**Assigned task**
Copy out exactly the lines below that run from the one holding "(fun x => k))" to the one holding "c (fun _ => k))", keeping both of those lines and no others.

**Given data**
┄┄┄┄┄┄
Lemma parsed_or_parsed {collab : Collaborators} (r : exec parse_result)
  (otherwise : load_index_locals * SegmentReader) :
  parsed r -> r = Done (Parsed (parsed_or r otherwise)).
Proof. by destruct r as [[s|res s|s]|f]. Qed.

Lemma pair_eta_fst {A B : Type} (p : A * B) (a : A) : p.1 = a -> p = (a, p.2).
Proof. destruct p. simpl. by intros ->. Qed.

(** A run that returns with first component [a] is [Done (a, _)]. *)
Lemma returned_with {A B : Type} (run : exec (A * B)) (otherwise : A * B) (a : A) :
  returned run -> (done_or run otherwise).1 = a ->
  run = Done (a, (done_or run otherwise).2).
Proof.
  intros Hrun Ha. rewrite (done_or_returned run otherwise Hrun) at 1.
  f_equal. by apply pair_eta_fst.
Qed.

(** The scenario of section 8 of the design document: four blocks, a delete
    condition that covers block 2 and overlaps block 3. *)
Example design_scenario_dispositions :
  _pick_row_groups scenario_setup four_blocks 0 3
  = Done (ReturnNoConditions, scenario_picked.2)
  /\ _include_blocks scenario_picked.2
     = Some [Include; Include; Excluded; RequiresRowFilter]
  /\ _remain_block scenario_picked.2 = 3.
Proof.
  split; [apply returned_with; [vm_compute; exact I | vm_compute; reflexivity]|].
  split; vm_compute; reflexivity.
Qed.

(** The example of section 8 on a file that can only be read at the offsets
    500, 600 and 800: both loaders get through. *)
Example design_example_offsets :
  _load_index (example_setup example_collaborators) false (sample_reader 0 ∅ ∅)
  = Done (OLAP_SUCCESS, example_index_loaded.2)
  /\ _read_all_data_streams (example_setup example_collaborators)
       (sample_reader 0 ∅ ∅) = Done (OLAP_SUCCESS, example_data_loaded.2)
  /\ _streams example_data_loaded.2 !! (0, DATA_KIND 2)
     = Some {| rs_offset := 800; rs_length := 150 |}.
Proof.
  split; [apply returned_with; [vm_compute; exact I | vm_compute; reflexivity]|].
  split; [apply returned_with; [vm_compute; exact I | vm_compute; reflexivity]|].
  vm_compute. reflexivity.
Qed.

(** The sample readers have the index structures their pruning reads. *)
Example equals_5_pruning_ready : pruning_ready equals_5_setup twelve_blocks 11.
Proof.
  split.
  - intros dc col Hdc. by apply elem_of_nil in Hdc.
  - intros conds [= <-]. split.
    + intros col Hcol. apply list_elem_of_singleton in Hcol as ->. intros _.
      exists (zone_map (replicate 12 (0, 9))). split; vm_compute; reflexivity.
    + intros i Hi. apply list_elem_of_singleton in Hi as ->. intros _. split.
      * exists (5, 5). reflexivity.
      * exists (bloom_filter [5; 1; 5; 1; 5; 1; 5; 1; 5; 1; 5; 1]).
        split; vm_compute; reflexivity.
Qed.
Definition bind {A B : Type} (c : result A) (k : A -> result B) : result B :=
  match c with
  | inl e => inl e
  | inr a => k a
  end.

Notation "x <- c ;; k" := (bind c (fun x => k))
  (at level 61, c at next level, right associativity).
Notation "' pat <- c ;; k" := (bind c (fun x => match x with pat => k end))
  (at level 61, pat pattern, c at next level, right associativity).
Notation "c ;;; k" := (bind c (fun _ => k))
  (at level 61, right associativity).

(** ** Rendering integers: [str(n)] and the format [02d] *)

(** [str(n)] for a Python int. *)
Definition py_str_int (n : Z) : string :=
  NilZero.string_of_int (Z.to_int n).

Fixpoint zeros (k : nat) : string :=
  match k with
  | O => EmptyString
  | S k' => String "0" (zeros k')
  end.

(** Left padding with the digit zero up to [width] characters. *)
Definition zfill (width : nat) (s : string) : string :=
  zeros (width - String.length s) ++ s.

(** [format(n, "02d")]: the sign comes first, zeros fill up to two
    characters in all, and a longer number is left whole. *)
Definition format_02d (n : Z) : string :=
  if n <? 0 then String "-" (zfill 1 (py_str_int (- n)))
  else zfill 2 (py_str_int n).

(** ** Builtins on text: [str.split] and [int] *)

(** [s.split(sep)] for a separator of one character: the fields between the
    separators, empty ones kept; never the empty list. *)
Fixpoint py_split (sep : ascii) (s : string) : list string :=
  match s with
  | EmptyString => [EmptyString]
  | String c rest =>
      if Ascii.eqb c sep then EmptyString :: py_split sep rest
      else match py_split sep rest with
           | [] => [String c EmptyString]
           | field :: fields => String c field :: fields
           end
  end.

(** The white space [int] skips around a literal: tab, line feed, vertical
    tab, form feed, carriage return, space, and of the code points 128..255
    the two Unicode spaces U+0085 and U+00A0. *)
Definition is_space (c : ascii) : bool :=
  let n := nat_of_ascii c in
  ((9 <=? n) && (n <=? 13) || (n =? 32) || (n =? 133) || (n =? 160))%nat.

Definition is_digit (c : ascii) : bool :=
  let n := nat_of_ascii c in ((48 <=? n) && (n <=? 57))%nat.

Definition digit_value (c : ascii) : Z := Z.of_nat (nat_of_ascii c) - 48.

Fixpoint lstrip (s : string) : string :=
  match s with
  | EmptyString => EmptyString
  | String c rest => if is_space c then lstrip rest else s
  end.

(** The run of digits and single underscores at the head of [s].
    [prev_underscore] tells that the character before was an underscore;
    two in a row, or one at the end of the run, spoil the literal ([None]).
    Otherwise the value read, the number of digits and the text left. *)
Fixpoint scan_digits (s : string) (prev_underscore : bool) (acc : Z)
    (digits : nat) : option (Z * nat * string) :=
  match s with
  | EmptyString =>
      if prev_underscore then None else Some (acc, digits, EmptyString)
  | String c rest =>
      if is_digit c then
        scan_digits rest false (acc * 10 + digit_value c) (S digits)
      else if Ascii.eqb c "_" then
        if prev_underscore then None else scan_digits rest true acc digits
      else if prev_underscore then None
      else Some (acc, digits, s)
  end.

(** The interpreter's default bound on the digits of a literal
    ([sys.int_info.default_max_str_digits]). *)
Definition int_max_str_digits : nat := 4300.

Definition invalid_literal {A : Type} (s : string) : result A :=
  raise (Raised KValueError (InvalidLiteral s)).

(** [int(s)] in base 10: white space, an optional sign, digits with single
    underscores between them, white space.  The count of digits is checked
    against the bound as soon as the digits are scanned, before what
    follows them is looked at. *)
Definition py_int (s : string) : result Z :=
  let body := lstrip s in
  let '(negative, body) :=
    match body with
    | String c rest =>
        if Ascii.eqb c "-" then (true, rest)
        else if Ascii.eqb c "+" then (false, rest)
        else (false, body)
    | EmptyString => (false, body)
    end in
  match body with
  | String "_" _ => invalid_literal s
  | _ =>
      match scan_digits body false 0 O with
      | None => invalid_literal s
      | Some (value, digits, rest) =>
          if (int_max_str_digits <? digits)%nat then
            raise (Raised KValueError (ExceedsDigitLimit digits))
          else if (digits =? 0)%nat then invalid_literal s
          else match lstrip rest with
               | EmptyString => ret (if negative then - value else value)
               | String _ _ => invalid_literal s
               end
      end
  end.

(** One step of the iterator [map(int, fields)]: nothing left, or [int] of
    the next field (which may raise) and the iterator after it. *)
Definition map_int_next (it : list string)
  : result (option (Z * list string)) :=
  match it with
  | [] => ret None
  | field :: rest => v <- py_int field ;; ret (Some (v, rest))
  end.

(** [a, b, c = map(int, fields)]: three items are drawn, then a fourth draw
    checks that the iterator is exhausted. *)
Definition unpack3 (it : list string) : result (Z * Z * Z) :=
  o1 <- map_int_next it ;;
  match o1 with
  | None => raise (Raised KValueError (NotEnoughValues 0))
  | Some (a, it1) =>
      o2 <- map_int_next it1 ;;
      match o2 with
      | None => raise (Raised KValueError (NotEnoughValues 1))
      | Some (b, it2) =>
          o3 <- map_int_next it2 ;;
          match o3 with
          | None => raise (Raised KValueError (NotEnoughValues 2))
          | Some (c, it3) =>
              o4 <- map_int_next it3 ;;
              match o4 with
              | None => ret (a, b, c)
              | Some _ => raise (Raised KValueError TooManyValues)
              end
          end
      end
  end.

(** ** The class *)

Record Time : Type := mkTime { _total_seconds : Z }.

(** The values the constructors build: a second count within one day. *)
Definition valid (t : Time) : Prop := 0 <= _total_seconds t < 86400.

(** [Time._validate_range]. *)
Definition _validate_range (value min_val max_val : Z) (name : string)
  : result unit :=
  if negb ((min_val <=? value) && (value <=? max_val)) then
    raise (ValueError (name ++ " must be between " ++ py_str_int min_val ++ "-"
                       ++ py_str_int max_val ++ ", got " ++ py_str_int value))
  else ret tt.

(** [Time.__init__] with its three arguments given. *)
Definition __init__ (hours minutes seconds : Z) : result Time :=
  _validate_range hours 0 23 "hours" ;;;
  _validate_range minutes 0 59 "minutes" ;;;
  _validate_range seconds 0 59 "seconds" ;;;
  ret (mkTime (hours * 3600 + minutes * 60 + seconds)).

(** [Time(...)] as a call: an argument left out takes its default 0. *)
Definition Time_call (hours minutes seconds : option Z) : result Time :=
  __init__ (match hours with Some h => h | None => 0 end)
           (match minutes with Some m => m | None => 0 end)
           (match seconds with Some s => s | None => 0 end).

(** The properties [hours], [minutes], [seconds]. *)
Definition hours (self : Time) : Z := _total_seconds self / 3600.
Definition minutes (self : Time) : Z := (_total_seconds self mod 3600) / 60.
Definition seconds (self : Time) : Z := _total_seconds self mod 60.

(** [Time.from_seconds]. *)
Definition from_seconds (total_seconds : Z) : result Time :=
  if negb ((0 <=? total_seconds) && (total_seconds <? 86400)) then
    raise (ValueError
             "Total seconds must represent a valid 24-hour time (0-86399)")
  else __init__ (total_seconds / 3600) ((total_seconds mod 3600) / 60)
                (total_seconds mod 60).

Definition to_seconds (self : Time) : Z := _total_seconds self.

Definition to_tuple (self : Time) : Z * Z * Z :=
  (hours self, minutes self, seconds self).

(** [Time.__str__]. *)
Definition __str__ (self : Time) : string :=
  format_02d (hours self) ++ ":" ++ format_02d (minutes self) ++ ":"
  ++ format_02d (seconds self).

(** The text every failure of [from_string] carries. *)
Definition format_message : string := "Time string must be in HH:MM:SS format".

(** [Time.from_string]: the [try] body, then the handler, which takes a
    [ValueError] or an [AttributeError] and raises the format error from it. *)
Definition from_string (time_str : string) : result Time :=
  let body :=
    '(hours, minutes, seconds) <- unpack3 (py_split ":" time_str) ;;
    __init__ hours minutes seconds in
  match body with
  | inr t => ret t
  | inl e =>
      match exn_kind_of e with
      | KValueError | KAttributeError =>
          raise (RaisedFrom KValueError (Msg format_message) e)
      | KTypeError => raise e
      end
  end.

(** ** Operands and operators *)

(** What the right operand of an operator can be: another [Time], an [int],
    a [bool] (which is an [int] to [isinstance]), or a value of another
    builtin type, known by the name of its type ("str", "float",
    "NoneType", ...).  None of these types knows how to compare itself with
    a [Time]. *)
Inductive pyval : Type :=
| VTime (t : Time)
| VInt (n : Z)
| VBool (b : bool)
| VOther (type_name : string).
┄┄┄┄┄┄
**Result of this exercise**
Notation "x <- c ;; k" := (bind c (fun x => k))
  (at level 61, c at next level, right associativity).
Notation "' pat <- c ;; k" := (bind c (fun x => match x with pat => k end))
  (at level 61, pat pattern, c at next level, right associativity).
Notation "c ;;; k" := (bind c (fun _ => k))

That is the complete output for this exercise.